(Stored data)
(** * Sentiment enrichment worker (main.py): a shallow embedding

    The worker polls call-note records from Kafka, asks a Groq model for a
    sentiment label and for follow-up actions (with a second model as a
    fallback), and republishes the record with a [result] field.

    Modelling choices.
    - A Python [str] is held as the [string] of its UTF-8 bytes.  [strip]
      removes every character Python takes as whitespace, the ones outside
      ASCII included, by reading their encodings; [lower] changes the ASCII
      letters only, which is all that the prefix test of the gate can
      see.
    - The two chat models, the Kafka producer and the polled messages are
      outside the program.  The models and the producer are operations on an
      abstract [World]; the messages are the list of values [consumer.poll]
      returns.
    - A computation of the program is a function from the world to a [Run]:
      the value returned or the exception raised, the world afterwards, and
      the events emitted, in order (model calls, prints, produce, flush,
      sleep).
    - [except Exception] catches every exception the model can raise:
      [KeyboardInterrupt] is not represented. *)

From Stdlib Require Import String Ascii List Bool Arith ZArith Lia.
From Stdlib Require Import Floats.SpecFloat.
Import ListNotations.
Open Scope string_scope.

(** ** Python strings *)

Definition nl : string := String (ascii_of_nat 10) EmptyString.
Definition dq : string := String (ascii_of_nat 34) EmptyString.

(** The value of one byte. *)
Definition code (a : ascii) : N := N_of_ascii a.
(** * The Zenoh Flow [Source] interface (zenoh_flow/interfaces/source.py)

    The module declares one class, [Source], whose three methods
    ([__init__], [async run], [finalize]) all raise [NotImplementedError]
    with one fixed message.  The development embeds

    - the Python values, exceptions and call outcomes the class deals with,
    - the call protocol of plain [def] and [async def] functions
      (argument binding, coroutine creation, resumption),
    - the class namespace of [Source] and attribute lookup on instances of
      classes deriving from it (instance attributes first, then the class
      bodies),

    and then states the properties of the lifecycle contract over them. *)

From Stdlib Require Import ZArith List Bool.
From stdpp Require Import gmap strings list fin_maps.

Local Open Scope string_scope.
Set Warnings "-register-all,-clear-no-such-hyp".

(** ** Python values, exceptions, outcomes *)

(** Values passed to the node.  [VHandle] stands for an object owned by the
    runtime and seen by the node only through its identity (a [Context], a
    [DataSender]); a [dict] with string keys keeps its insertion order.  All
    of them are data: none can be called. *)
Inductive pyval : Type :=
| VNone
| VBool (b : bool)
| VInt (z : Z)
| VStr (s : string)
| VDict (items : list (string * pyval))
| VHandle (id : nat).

**Task prompt**
Every line in the records above that contains the word "Stdlib" should be copied out.

**Answer box**
From Stdlib Require Import String Ascii List Bool Arith ZArith Lia.
From Stdlib Require Import Floats.SpecFloat.
From Stdlib Require Import ZArith List Bool.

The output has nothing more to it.